- Exercise prompt -
Locate the line that contains "intros k Hk." in the entries below, then repeat it and every following line through the line that contains "assert (in_time x", exactly, and no others.

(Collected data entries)
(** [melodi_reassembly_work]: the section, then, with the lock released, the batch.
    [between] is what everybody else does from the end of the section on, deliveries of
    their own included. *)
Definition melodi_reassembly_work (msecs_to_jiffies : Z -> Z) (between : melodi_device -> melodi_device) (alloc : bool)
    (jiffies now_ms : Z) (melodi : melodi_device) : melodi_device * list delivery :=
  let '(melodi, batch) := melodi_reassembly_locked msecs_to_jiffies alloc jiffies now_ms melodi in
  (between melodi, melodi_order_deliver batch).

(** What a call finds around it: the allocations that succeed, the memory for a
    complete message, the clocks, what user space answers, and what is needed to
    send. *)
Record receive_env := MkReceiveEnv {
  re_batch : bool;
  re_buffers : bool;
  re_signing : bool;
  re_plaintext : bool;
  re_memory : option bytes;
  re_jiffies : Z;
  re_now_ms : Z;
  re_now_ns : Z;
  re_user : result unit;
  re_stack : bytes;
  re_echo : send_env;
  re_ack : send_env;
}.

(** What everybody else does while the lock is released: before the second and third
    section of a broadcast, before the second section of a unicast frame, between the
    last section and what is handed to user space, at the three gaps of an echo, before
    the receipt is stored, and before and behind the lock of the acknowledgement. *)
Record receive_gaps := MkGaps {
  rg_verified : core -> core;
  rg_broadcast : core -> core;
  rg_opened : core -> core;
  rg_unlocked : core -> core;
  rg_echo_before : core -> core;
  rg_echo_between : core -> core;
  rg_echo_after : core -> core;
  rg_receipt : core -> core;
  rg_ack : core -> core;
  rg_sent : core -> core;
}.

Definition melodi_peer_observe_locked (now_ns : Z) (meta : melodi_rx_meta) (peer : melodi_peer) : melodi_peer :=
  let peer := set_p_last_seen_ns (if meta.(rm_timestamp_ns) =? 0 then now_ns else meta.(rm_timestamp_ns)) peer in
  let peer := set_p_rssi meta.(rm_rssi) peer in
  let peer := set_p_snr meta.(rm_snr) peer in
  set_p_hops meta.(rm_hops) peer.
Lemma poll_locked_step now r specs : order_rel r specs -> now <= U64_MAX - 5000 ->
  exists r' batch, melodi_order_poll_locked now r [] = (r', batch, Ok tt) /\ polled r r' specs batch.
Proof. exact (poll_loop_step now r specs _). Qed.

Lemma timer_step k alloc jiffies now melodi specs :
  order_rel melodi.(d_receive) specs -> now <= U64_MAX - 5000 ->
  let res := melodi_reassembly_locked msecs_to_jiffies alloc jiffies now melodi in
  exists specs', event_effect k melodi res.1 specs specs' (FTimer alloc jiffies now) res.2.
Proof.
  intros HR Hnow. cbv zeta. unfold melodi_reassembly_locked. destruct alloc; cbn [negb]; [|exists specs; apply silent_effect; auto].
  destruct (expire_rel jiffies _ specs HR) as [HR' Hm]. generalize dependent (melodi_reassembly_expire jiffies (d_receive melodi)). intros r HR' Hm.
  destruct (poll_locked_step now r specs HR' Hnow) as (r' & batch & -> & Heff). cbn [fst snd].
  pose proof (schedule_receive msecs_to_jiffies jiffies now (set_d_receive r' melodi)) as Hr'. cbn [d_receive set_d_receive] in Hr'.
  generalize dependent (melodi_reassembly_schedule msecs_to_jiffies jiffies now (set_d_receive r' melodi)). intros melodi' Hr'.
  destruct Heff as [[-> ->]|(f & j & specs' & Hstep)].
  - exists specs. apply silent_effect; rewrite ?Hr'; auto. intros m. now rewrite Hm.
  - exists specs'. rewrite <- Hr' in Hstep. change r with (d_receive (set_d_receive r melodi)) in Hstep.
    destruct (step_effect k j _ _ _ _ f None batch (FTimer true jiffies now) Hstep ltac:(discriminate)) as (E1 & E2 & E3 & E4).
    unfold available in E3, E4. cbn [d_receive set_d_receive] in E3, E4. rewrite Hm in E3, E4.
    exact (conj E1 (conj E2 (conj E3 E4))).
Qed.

==

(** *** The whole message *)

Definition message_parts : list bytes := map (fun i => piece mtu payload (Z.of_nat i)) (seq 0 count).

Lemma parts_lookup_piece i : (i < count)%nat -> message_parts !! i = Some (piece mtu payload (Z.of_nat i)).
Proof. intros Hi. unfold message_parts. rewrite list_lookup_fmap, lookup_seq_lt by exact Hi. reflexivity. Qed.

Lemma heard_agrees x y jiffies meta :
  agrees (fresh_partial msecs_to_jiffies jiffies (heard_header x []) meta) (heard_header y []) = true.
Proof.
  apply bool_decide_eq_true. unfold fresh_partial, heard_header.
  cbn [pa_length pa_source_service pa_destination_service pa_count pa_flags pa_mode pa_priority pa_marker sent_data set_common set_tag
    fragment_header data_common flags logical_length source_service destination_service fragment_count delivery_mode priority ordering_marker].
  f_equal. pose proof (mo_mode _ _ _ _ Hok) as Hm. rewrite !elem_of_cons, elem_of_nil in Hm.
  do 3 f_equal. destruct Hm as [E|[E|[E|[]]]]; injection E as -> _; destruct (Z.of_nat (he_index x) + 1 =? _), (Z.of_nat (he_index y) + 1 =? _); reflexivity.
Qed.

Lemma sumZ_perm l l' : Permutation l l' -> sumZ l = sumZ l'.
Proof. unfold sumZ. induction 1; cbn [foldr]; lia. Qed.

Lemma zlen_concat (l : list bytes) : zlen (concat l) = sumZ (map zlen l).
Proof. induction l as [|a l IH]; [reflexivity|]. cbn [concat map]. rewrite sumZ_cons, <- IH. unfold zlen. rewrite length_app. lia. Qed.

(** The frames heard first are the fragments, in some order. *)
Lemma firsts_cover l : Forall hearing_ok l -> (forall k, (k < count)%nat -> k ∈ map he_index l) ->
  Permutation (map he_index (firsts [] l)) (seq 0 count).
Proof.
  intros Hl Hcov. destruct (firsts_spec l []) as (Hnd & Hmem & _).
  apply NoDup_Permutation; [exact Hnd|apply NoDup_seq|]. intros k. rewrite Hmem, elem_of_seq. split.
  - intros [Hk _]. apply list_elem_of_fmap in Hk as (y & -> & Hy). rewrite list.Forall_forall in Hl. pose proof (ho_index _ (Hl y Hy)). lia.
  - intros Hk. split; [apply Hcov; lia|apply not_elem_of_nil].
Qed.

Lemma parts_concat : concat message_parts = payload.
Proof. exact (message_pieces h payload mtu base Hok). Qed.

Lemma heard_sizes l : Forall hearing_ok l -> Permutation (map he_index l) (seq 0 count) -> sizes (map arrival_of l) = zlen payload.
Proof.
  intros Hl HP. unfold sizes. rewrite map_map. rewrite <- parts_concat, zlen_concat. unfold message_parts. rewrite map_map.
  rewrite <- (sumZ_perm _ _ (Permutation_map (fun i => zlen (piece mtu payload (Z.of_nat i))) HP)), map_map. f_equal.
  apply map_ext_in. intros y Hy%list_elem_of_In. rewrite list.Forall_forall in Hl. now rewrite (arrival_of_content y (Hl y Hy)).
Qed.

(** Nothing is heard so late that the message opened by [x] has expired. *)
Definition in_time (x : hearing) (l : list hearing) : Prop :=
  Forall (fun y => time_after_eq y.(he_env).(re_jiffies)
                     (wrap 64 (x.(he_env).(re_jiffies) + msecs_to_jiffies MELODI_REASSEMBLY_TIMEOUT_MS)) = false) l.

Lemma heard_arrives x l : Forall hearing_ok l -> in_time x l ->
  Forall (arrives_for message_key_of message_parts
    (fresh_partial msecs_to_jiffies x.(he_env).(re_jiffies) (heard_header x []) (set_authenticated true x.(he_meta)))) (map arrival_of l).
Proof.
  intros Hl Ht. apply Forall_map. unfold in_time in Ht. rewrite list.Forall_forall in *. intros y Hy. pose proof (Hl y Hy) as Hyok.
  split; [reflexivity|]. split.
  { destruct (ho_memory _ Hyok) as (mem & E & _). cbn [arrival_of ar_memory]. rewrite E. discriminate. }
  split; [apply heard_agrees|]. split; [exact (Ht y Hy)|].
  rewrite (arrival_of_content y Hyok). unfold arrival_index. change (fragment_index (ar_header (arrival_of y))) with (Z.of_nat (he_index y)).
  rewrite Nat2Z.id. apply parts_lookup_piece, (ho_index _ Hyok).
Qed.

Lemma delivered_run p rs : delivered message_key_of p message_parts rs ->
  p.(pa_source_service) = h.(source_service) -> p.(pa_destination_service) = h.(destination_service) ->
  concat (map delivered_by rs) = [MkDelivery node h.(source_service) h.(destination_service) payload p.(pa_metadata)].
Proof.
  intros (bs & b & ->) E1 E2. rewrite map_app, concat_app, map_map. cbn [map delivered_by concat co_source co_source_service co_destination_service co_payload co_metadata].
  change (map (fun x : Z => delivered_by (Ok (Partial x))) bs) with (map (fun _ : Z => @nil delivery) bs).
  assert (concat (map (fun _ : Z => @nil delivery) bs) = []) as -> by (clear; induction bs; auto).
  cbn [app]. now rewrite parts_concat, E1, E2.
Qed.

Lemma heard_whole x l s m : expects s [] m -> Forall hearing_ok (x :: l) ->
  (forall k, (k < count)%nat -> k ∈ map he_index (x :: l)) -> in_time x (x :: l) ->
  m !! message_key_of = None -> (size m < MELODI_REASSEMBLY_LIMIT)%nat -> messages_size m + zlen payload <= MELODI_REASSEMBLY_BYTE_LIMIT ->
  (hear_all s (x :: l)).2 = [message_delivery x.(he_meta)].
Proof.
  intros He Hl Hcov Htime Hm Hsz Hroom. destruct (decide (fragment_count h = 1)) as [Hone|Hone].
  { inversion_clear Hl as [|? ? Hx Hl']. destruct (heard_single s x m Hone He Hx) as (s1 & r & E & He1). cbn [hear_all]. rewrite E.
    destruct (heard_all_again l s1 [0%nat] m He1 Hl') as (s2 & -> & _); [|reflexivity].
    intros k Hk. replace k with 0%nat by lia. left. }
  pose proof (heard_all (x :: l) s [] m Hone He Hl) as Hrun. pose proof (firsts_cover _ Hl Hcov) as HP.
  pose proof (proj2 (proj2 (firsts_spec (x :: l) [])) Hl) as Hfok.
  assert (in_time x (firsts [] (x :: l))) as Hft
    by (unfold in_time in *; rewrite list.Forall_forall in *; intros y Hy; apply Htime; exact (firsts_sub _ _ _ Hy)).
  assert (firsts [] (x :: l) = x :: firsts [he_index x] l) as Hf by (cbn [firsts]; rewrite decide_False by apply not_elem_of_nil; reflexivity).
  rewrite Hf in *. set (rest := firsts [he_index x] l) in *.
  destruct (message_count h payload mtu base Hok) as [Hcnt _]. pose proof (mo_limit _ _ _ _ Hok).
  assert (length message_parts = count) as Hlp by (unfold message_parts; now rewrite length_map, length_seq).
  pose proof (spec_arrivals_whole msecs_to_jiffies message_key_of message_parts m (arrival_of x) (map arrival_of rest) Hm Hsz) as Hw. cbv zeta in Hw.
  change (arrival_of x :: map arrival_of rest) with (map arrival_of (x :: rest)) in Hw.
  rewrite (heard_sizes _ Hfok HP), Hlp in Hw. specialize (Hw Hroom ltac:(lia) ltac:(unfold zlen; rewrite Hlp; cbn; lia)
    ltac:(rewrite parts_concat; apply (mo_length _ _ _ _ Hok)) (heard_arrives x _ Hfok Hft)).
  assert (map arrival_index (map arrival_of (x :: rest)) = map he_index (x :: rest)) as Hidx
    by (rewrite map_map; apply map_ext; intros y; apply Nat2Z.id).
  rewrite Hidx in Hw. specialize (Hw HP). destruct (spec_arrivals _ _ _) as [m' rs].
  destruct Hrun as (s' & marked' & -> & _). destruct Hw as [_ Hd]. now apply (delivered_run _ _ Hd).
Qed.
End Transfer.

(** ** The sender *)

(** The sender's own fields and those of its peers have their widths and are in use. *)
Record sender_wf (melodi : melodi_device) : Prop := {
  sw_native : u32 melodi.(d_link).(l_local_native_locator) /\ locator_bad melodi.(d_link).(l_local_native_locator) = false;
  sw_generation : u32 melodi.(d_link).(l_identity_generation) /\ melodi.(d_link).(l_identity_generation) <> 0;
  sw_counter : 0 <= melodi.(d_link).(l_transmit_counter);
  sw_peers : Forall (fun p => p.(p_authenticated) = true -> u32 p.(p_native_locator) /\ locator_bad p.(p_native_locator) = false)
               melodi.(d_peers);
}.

- Written response -
    intros k Hk. replace k with 0%nat by lia. left. }
  pose proof (heard_all (x :: l) s [] m Hone He Hl) as Hrun. pose proof (firsts_cover _ Hl Hcov) as HP.
  pose proof (proj2 (proj2 (firsts_spec (x :: l) [])) Hl) as Hfok.
  assert (in_time x (firsts [] (x :: l))) as Hft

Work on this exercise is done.